(Saved entries)
◆ ◆ ◆ ◆ ◆ ◆ ◆

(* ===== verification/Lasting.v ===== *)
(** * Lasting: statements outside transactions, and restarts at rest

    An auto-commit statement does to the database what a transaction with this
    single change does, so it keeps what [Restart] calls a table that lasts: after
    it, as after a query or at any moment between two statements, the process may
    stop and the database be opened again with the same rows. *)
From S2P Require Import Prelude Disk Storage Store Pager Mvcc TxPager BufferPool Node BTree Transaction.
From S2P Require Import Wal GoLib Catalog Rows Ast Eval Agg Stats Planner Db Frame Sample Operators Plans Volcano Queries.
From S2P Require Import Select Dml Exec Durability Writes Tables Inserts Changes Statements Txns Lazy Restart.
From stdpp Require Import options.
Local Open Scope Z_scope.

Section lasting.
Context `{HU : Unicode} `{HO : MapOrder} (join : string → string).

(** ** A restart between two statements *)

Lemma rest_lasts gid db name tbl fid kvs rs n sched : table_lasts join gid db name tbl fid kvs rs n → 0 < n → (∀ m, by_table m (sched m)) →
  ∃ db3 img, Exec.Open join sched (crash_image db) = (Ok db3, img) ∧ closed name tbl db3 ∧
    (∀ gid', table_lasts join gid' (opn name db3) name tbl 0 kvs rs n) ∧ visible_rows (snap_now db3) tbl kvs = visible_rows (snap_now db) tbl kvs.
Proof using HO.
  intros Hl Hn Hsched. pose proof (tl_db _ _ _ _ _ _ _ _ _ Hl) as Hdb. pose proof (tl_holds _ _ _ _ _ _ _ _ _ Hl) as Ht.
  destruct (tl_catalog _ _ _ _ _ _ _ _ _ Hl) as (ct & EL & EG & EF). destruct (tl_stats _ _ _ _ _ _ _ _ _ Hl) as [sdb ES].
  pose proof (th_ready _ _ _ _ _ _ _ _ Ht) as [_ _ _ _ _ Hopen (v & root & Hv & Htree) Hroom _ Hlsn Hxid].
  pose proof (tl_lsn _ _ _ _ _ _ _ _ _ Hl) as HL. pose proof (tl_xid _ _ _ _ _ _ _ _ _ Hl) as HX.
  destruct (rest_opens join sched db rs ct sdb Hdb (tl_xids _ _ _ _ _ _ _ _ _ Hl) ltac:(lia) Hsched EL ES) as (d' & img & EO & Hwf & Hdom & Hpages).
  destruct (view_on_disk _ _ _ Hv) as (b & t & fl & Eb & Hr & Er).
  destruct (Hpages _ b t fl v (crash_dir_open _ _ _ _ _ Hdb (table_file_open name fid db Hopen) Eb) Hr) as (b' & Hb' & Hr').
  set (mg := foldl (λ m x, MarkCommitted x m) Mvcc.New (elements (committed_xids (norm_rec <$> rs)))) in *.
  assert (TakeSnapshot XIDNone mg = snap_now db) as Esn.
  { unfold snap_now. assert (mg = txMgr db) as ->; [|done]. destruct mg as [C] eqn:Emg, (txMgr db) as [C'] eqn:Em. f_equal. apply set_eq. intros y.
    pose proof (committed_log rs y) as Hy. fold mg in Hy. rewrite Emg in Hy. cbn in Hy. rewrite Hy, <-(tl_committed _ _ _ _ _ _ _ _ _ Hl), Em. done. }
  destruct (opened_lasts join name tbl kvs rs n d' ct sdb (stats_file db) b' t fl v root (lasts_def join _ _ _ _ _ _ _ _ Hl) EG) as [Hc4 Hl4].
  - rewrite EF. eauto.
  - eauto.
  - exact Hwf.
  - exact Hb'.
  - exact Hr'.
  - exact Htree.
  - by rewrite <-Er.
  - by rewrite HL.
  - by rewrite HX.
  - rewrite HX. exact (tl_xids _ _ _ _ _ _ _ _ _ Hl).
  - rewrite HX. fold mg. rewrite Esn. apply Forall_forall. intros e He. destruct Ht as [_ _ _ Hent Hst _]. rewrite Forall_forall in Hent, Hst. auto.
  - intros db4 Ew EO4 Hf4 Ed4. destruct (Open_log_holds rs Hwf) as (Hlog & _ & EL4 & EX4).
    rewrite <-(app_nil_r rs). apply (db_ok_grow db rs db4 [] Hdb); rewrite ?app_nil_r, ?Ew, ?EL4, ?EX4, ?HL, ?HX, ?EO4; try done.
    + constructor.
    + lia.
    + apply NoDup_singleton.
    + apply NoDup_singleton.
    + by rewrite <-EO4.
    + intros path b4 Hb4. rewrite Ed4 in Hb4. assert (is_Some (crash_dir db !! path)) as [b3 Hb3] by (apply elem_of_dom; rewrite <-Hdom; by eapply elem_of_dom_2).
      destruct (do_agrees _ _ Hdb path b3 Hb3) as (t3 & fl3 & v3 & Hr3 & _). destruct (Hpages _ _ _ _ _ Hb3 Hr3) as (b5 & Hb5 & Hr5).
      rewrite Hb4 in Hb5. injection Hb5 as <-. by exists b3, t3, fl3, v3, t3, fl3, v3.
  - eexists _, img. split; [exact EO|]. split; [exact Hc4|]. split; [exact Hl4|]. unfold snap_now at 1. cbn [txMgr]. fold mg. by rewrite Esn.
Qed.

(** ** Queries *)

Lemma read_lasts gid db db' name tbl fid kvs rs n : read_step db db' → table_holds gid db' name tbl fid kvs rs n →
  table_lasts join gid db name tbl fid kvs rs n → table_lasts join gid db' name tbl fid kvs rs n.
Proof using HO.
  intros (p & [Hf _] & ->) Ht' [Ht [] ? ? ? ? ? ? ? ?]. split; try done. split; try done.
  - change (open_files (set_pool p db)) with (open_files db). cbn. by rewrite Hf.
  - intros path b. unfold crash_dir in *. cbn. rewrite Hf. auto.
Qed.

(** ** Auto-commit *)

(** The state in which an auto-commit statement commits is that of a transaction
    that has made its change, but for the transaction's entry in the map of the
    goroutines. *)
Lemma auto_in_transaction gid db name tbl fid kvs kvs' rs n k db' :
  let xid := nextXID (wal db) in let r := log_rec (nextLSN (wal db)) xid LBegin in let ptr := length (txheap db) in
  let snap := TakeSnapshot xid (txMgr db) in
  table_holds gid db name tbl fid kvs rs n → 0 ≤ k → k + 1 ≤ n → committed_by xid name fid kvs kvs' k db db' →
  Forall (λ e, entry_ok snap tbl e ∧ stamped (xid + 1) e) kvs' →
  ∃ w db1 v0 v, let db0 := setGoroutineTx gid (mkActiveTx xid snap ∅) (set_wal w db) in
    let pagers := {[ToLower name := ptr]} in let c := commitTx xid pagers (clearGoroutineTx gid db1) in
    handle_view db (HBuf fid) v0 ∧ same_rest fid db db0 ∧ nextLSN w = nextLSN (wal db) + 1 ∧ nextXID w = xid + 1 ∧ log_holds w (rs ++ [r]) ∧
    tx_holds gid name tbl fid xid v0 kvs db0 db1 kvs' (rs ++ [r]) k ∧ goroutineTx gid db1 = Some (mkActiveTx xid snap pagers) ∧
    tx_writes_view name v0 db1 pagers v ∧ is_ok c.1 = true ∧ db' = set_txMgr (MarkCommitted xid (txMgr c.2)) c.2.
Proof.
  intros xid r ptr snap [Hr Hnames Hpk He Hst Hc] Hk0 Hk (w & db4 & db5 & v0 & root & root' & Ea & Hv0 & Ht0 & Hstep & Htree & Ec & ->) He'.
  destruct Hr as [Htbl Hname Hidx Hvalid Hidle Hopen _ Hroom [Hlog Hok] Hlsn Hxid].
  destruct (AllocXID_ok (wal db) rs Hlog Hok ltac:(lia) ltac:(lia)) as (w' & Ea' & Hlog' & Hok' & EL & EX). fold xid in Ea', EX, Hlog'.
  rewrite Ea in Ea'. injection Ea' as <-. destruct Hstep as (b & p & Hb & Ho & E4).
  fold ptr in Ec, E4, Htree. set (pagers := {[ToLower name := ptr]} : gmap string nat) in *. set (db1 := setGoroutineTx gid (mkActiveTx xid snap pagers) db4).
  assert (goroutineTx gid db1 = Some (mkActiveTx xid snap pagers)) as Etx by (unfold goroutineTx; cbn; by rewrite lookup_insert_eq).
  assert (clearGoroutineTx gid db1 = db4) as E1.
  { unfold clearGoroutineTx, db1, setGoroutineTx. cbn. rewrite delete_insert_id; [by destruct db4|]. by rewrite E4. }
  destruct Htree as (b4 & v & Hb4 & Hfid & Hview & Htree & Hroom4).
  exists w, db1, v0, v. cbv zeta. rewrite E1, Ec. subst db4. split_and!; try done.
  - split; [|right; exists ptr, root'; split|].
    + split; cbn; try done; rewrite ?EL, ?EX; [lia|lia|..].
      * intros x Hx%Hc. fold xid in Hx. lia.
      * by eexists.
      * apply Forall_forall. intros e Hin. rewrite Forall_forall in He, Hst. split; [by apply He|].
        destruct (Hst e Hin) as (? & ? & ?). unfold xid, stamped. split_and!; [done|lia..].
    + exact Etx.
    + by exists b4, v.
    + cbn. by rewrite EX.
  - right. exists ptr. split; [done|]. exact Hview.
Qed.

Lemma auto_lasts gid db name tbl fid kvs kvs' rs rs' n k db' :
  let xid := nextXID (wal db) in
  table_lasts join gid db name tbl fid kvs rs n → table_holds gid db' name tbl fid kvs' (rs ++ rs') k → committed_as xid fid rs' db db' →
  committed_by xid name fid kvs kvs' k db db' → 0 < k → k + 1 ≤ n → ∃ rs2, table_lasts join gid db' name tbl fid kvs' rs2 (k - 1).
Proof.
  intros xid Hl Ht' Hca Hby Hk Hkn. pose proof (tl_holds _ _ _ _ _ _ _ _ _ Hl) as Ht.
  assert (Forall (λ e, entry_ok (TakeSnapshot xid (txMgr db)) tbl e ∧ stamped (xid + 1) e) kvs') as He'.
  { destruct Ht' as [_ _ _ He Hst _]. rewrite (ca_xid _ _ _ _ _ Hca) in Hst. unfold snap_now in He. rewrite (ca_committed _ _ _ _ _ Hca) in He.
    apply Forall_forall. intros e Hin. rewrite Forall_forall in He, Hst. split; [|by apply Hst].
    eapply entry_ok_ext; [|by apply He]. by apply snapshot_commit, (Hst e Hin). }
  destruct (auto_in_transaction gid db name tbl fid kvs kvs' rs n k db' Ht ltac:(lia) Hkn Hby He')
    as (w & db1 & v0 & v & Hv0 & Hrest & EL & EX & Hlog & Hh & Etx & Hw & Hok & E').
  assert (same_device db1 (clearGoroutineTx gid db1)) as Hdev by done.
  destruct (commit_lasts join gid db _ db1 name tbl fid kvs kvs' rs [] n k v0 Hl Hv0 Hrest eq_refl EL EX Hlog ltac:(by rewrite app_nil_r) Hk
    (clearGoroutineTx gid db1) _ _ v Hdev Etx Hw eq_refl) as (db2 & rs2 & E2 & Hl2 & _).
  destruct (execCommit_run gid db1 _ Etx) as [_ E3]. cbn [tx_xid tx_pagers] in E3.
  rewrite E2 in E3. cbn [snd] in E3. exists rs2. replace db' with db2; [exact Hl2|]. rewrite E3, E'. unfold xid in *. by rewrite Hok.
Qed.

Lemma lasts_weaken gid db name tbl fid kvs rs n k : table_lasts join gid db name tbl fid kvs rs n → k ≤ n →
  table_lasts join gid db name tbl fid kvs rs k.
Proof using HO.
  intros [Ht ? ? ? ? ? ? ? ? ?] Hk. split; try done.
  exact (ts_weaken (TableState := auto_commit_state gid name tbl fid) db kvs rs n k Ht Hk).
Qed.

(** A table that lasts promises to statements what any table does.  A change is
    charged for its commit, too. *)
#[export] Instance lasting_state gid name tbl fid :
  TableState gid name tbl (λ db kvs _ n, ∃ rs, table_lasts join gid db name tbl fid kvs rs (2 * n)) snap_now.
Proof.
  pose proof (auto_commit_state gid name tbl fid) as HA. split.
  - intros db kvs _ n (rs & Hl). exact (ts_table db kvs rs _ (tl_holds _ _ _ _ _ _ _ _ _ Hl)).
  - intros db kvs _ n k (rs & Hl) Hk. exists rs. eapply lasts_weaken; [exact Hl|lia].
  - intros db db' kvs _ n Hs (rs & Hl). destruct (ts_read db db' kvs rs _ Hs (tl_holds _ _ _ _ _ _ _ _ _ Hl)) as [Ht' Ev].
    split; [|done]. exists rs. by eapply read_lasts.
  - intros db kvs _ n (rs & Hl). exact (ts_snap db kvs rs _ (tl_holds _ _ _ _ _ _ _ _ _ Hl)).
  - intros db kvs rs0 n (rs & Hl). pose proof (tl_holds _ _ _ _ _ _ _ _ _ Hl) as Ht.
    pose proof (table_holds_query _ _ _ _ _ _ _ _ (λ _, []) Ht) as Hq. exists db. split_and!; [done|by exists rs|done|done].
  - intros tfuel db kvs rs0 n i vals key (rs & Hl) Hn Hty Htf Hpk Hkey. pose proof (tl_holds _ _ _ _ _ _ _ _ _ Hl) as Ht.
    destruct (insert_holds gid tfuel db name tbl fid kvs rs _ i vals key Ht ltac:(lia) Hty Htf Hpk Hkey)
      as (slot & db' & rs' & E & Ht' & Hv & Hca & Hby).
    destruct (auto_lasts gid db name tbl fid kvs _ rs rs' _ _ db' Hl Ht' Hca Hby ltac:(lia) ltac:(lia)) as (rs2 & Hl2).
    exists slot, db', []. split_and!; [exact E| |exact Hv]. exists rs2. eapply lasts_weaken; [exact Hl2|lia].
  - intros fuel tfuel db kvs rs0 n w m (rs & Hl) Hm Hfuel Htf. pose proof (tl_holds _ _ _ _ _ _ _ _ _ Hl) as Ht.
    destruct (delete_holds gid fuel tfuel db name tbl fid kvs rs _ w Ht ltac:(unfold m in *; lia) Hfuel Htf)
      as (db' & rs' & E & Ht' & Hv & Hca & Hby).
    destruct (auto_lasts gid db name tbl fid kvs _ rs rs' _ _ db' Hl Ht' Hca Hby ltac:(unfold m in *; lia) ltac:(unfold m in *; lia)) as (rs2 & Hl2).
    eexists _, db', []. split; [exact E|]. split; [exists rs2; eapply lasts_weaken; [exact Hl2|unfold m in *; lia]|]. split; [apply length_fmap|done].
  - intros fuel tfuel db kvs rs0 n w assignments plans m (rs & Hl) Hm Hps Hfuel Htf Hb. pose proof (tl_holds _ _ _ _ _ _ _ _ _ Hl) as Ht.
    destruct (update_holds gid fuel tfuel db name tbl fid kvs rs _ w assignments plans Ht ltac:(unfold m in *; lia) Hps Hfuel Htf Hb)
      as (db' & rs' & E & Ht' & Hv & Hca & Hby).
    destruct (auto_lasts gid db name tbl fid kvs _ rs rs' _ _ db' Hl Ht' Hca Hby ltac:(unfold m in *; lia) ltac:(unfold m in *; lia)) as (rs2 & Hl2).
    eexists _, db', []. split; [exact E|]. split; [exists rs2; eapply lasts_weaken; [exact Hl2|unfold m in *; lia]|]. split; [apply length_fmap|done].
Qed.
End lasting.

◆ ◆ ◆ ◆ ◆ ◆ ◆

YOUR ASSIGNMENT — Print, without alteration, only the lines above between the one holding "TableState gid name" and the one holding "- intros db kvs _ n k", inclusive.

ANSWER TO THIS PROBLEM —
  TableState gid name tbl (λ db kvs _ n, ∃ rs, table_lasts join gid db name tbl fid kvs rs (2 * n)) snap_now.
Proof.
  pose proof (auto_commit_state gid name tbl fid) as HA. split.
  - intros db kvs _ n (rs & Hl). exact (ts_table db kvs rs _ (tl_holds _ _ _ _ _ _ _ _ _ Hl)).
  - intros db kvs _ n k (rs & Hl) Hk. exists rs. eapply lasts_weaken; [exact Hl|lia].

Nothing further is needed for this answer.